[Saved entries]
=== Begin Enclosure ===
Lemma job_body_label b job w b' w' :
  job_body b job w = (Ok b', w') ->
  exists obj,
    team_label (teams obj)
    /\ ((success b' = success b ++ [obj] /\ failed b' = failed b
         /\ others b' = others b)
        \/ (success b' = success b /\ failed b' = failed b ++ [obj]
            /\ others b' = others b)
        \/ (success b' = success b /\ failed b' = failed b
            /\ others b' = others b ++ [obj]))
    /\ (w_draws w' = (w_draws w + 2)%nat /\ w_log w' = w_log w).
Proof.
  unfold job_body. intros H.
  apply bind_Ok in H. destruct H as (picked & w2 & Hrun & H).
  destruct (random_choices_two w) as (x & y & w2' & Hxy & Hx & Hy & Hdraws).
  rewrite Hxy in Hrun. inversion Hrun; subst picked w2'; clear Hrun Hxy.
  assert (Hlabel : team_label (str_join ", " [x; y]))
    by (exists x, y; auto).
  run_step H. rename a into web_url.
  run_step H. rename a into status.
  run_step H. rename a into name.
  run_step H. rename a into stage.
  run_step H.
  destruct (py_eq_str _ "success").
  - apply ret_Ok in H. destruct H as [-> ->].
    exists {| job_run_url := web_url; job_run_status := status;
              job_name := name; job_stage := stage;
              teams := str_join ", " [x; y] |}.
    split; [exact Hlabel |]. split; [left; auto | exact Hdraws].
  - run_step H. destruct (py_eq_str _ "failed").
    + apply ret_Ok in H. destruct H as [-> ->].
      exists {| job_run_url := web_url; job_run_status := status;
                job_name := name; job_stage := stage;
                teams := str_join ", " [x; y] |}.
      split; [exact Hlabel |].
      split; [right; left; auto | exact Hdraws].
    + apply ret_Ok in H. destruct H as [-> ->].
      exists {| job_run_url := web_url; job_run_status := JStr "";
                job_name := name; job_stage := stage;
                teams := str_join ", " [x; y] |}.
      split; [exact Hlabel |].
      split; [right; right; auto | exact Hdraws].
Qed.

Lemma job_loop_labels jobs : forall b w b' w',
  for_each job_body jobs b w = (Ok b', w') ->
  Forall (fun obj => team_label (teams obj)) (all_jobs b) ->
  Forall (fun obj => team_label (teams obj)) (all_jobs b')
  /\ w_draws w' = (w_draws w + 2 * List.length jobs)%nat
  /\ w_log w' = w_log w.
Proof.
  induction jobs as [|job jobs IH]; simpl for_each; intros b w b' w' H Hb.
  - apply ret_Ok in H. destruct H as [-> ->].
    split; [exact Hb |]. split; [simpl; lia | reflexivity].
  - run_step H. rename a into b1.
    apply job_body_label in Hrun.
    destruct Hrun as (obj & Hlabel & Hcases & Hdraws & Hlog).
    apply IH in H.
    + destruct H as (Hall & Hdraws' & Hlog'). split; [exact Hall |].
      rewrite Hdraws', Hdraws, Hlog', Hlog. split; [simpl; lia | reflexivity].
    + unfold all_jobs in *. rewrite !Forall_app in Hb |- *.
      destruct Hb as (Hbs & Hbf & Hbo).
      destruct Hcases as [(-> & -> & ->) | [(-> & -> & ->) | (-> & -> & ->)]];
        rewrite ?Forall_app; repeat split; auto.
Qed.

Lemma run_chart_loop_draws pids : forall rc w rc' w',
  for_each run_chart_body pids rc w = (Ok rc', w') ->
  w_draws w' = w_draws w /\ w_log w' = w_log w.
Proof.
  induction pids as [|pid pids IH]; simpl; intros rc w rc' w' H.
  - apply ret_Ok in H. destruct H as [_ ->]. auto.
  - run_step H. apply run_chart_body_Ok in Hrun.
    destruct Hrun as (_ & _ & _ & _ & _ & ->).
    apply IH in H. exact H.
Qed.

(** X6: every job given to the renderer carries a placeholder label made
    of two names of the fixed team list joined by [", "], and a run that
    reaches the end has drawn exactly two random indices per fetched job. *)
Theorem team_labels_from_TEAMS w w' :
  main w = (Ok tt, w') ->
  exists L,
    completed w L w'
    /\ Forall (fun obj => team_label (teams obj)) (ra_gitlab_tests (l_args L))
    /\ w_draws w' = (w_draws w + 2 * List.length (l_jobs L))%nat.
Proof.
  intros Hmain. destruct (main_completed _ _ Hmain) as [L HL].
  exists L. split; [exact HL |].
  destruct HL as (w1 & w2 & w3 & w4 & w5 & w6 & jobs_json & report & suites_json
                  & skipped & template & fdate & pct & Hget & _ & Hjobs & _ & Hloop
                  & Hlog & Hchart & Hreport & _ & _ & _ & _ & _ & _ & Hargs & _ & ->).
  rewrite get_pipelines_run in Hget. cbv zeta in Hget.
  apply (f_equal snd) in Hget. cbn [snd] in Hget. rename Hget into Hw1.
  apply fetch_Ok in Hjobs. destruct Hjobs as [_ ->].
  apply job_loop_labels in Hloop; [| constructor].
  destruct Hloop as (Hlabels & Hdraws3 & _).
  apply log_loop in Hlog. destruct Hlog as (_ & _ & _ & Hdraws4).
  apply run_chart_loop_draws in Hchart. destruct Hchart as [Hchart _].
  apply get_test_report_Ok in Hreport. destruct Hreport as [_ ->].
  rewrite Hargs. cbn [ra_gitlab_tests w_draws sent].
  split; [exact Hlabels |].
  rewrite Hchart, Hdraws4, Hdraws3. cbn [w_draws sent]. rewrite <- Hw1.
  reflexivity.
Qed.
=== End Enclosure ===
=== Begin Enclosure ===
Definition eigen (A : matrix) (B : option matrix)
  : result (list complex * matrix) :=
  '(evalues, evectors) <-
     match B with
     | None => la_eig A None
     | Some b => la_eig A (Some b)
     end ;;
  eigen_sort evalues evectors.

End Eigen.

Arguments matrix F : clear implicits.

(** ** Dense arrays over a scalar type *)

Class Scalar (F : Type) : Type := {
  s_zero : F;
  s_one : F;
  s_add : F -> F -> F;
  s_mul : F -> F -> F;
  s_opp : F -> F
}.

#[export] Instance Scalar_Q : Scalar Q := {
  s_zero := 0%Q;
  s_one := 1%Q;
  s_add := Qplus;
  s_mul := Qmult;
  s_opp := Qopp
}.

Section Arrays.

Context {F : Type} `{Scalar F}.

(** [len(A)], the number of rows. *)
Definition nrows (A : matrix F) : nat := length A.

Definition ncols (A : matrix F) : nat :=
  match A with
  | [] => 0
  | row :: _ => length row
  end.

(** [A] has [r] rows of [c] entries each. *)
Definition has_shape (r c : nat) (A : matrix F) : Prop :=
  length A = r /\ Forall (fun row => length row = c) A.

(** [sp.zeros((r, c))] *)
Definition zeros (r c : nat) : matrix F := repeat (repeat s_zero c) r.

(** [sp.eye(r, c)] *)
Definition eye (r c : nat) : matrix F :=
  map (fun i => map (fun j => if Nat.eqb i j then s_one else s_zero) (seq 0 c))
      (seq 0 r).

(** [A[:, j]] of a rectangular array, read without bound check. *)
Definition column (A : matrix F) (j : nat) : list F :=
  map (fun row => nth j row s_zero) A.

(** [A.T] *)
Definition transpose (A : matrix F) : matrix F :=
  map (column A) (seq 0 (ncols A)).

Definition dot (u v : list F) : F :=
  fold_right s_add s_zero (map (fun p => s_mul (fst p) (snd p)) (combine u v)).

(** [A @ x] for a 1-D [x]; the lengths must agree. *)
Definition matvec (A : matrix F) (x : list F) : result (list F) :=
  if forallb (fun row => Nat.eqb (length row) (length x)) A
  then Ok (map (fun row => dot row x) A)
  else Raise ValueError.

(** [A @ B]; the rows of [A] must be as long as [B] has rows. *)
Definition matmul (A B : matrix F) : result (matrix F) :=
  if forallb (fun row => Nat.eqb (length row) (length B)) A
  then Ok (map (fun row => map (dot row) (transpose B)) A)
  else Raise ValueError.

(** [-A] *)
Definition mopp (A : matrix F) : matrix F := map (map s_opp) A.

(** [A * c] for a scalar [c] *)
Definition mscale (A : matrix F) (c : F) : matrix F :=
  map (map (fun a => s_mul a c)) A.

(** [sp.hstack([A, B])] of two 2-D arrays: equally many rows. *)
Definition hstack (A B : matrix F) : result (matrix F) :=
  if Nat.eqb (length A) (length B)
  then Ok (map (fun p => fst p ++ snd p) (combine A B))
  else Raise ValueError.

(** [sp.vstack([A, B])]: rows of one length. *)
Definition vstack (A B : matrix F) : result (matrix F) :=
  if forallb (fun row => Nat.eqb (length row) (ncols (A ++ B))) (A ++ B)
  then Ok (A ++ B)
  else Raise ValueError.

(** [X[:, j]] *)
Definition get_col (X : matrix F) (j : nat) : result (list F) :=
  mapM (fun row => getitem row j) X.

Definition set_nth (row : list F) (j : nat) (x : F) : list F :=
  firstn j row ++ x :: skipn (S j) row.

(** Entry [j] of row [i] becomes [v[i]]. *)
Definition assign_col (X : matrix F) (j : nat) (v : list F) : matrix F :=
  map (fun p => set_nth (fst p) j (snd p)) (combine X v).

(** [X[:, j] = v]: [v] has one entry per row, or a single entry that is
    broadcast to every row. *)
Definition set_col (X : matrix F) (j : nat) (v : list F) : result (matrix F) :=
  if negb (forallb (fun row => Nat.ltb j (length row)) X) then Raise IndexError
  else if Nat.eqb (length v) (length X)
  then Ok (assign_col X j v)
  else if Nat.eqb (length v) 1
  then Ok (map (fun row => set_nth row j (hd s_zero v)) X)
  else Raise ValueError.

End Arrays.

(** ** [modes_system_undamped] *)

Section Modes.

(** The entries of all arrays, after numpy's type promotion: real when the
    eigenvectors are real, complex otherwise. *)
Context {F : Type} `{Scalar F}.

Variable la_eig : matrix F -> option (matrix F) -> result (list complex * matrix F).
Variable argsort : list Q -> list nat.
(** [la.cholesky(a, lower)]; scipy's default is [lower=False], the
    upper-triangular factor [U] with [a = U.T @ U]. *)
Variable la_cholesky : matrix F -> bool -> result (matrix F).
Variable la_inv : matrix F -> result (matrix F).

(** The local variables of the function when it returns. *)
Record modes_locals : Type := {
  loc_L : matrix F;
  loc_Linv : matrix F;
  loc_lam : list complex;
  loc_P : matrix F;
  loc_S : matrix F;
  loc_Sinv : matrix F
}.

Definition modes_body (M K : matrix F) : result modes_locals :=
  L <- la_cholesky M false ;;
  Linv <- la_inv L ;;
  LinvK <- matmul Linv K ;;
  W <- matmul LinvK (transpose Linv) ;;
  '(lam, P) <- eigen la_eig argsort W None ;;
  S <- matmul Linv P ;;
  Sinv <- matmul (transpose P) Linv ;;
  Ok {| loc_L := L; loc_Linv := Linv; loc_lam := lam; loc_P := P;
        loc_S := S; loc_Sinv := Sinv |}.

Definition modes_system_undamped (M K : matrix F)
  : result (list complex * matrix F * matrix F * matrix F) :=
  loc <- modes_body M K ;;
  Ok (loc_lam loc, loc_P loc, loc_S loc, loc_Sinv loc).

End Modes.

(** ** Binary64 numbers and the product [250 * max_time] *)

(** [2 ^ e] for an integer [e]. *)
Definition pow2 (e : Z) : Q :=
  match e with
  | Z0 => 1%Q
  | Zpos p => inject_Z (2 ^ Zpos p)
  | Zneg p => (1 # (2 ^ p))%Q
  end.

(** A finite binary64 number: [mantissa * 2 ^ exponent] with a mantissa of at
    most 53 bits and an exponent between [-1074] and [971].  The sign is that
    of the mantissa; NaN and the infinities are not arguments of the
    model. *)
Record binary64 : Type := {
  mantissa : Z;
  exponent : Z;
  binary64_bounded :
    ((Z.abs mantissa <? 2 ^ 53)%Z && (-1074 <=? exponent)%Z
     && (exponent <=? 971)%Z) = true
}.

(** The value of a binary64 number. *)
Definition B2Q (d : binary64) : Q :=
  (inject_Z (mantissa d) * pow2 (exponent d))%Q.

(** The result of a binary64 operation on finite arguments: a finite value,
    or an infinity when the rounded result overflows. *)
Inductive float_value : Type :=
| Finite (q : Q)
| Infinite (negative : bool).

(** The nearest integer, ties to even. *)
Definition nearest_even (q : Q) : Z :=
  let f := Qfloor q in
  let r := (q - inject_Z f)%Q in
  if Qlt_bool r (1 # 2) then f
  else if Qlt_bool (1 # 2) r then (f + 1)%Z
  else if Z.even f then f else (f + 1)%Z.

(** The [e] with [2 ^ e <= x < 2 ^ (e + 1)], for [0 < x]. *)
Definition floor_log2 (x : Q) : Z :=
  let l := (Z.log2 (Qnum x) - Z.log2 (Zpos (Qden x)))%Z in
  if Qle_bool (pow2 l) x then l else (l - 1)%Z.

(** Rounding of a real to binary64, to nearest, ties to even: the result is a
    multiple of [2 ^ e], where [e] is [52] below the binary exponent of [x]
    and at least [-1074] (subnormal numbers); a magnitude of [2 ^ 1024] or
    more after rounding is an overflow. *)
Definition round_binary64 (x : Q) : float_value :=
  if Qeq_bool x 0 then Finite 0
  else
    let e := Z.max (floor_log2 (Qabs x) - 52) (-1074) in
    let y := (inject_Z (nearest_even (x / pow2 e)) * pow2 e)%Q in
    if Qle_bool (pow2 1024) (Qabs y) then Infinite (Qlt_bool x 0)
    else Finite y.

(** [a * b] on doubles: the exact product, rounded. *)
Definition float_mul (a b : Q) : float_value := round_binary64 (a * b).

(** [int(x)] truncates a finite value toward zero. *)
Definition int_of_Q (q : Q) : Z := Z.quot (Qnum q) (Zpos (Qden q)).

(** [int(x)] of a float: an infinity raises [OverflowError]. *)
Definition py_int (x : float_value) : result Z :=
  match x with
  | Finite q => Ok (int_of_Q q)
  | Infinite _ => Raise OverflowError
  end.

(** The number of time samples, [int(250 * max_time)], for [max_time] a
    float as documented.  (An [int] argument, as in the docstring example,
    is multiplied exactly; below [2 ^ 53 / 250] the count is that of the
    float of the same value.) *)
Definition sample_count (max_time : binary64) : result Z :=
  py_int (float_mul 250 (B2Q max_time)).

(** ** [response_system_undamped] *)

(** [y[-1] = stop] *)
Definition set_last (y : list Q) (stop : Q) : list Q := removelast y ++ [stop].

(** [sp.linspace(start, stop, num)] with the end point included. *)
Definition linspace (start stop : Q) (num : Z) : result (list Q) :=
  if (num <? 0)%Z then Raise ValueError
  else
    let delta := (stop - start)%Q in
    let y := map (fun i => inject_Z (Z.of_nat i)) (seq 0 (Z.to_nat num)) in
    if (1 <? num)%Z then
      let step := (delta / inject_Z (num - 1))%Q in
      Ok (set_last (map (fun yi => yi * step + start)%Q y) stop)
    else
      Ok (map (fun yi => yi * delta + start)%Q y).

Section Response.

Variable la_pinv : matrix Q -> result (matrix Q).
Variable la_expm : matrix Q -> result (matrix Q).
=== End Enclosure ===
● Assignment: State how many lines of the entries above include the string "combine". The reply is that number alone.

● Finished task: 3